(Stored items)
########
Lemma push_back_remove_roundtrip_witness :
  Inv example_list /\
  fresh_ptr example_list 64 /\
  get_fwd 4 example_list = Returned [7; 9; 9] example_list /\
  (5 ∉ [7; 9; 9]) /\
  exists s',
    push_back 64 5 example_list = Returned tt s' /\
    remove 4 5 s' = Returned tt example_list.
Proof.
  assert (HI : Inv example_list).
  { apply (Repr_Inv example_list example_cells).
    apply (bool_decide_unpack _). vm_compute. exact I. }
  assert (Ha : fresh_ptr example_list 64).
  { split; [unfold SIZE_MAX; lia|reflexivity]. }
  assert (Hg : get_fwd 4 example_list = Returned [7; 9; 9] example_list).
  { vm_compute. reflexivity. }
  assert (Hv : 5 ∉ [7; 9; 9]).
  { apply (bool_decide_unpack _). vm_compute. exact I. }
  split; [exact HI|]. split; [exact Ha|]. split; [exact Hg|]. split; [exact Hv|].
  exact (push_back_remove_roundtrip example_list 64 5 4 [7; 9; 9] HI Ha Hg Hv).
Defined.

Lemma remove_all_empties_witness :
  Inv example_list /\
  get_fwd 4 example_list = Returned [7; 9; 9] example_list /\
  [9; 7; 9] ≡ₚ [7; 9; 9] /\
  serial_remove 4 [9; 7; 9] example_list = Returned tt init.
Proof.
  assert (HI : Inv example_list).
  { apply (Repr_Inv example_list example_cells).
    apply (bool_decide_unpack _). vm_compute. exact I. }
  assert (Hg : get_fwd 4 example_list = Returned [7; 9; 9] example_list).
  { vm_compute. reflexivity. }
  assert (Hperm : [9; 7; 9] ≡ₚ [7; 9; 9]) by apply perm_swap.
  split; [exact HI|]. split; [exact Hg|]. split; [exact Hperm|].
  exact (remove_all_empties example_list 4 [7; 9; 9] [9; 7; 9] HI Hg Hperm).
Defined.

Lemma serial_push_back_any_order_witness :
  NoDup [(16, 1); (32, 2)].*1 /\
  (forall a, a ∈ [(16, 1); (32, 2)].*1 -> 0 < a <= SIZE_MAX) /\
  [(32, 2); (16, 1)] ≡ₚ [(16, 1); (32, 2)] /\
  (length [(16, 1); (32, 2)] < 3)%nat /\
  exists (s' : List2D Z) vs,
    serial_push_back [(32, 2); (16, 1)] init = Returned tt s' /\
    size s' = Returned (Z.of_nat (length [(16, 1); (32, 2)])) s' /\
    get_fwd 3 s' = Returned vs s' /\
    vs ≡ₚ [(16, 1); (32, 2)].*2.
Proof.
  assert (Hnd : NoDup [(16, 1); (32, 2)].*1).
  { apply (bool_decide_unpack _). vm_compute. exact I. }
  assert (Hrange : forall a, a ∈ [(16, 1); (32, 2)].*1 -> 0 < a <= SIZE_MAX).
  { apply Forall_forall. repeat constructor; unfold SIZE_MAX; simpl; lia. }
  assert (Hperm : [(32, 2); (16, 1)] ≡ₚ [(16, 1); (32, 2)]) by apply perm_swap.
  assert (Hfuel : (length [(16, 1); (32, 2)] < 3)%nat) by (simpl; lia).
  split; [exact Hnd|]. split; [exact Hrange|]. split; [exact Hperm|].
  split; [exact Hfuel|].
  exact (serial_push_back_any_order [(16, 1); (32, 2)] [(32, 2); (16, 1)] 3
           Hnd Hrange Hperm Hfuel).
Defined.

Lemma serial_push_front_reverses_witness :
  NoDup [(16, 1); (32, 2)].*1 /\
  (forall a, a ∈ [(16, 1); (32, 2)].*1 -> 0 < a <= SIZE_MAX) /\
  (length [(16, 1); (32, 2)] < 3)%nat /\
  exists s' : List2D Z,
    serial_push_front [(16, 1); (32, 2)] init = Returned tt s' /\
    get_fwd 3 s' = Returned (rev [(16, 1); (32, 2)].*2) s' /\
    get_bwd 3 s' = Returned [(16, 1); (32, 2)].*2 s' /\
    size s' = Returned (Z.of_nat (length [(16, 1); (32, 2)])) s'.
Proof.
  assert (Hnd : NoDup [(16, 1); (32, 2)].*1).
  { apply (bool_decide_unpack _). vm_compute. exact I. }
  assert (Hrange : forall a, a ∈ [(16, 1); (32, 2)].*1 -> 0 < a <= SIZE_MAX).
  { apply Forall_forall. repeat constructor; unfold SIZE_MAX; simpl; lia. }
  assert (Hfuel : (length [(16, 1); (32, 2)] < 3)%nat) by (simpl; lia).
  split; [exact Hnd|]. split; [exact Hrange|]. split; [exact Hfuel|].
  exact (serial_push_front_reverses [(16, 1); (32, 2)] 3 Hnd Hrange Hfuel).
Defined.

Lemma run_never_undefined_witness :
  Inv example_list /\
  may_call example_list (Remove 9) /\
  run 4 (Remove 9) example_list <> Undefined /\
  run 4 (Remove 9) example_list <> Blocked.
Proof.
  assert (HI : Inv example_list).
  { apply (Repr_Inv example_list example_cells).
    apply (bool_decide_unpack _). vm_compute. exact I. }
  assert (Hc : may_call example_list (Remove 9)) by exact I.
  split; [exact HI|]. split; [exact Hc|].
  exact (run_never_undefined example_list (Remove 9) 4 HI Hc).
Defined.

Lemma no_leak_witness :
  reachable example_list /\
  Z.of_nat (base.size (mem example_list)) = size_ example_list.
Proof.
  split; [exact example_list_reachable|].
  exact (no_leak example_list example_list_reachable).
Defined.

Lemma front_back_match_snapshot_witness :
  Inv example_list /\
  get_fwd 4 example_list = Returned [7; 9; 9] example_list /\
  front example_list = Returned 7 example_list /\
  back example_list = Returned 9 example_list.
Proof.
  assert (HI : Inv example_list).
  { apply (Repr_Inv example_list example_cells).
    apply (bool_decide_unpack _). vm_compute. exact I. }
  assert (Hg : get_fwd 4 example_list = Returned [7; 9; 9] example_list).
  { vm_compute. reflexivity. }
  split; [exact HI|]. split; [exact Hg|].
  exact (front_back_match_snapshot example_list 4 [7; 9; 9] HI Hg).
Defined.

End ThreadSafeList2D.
########
HOW TO COMPLETE THIS TASK> Say the number of lines in the records above that include the string "Lemma", and no more.

OUTPUT OF THE TASK> 7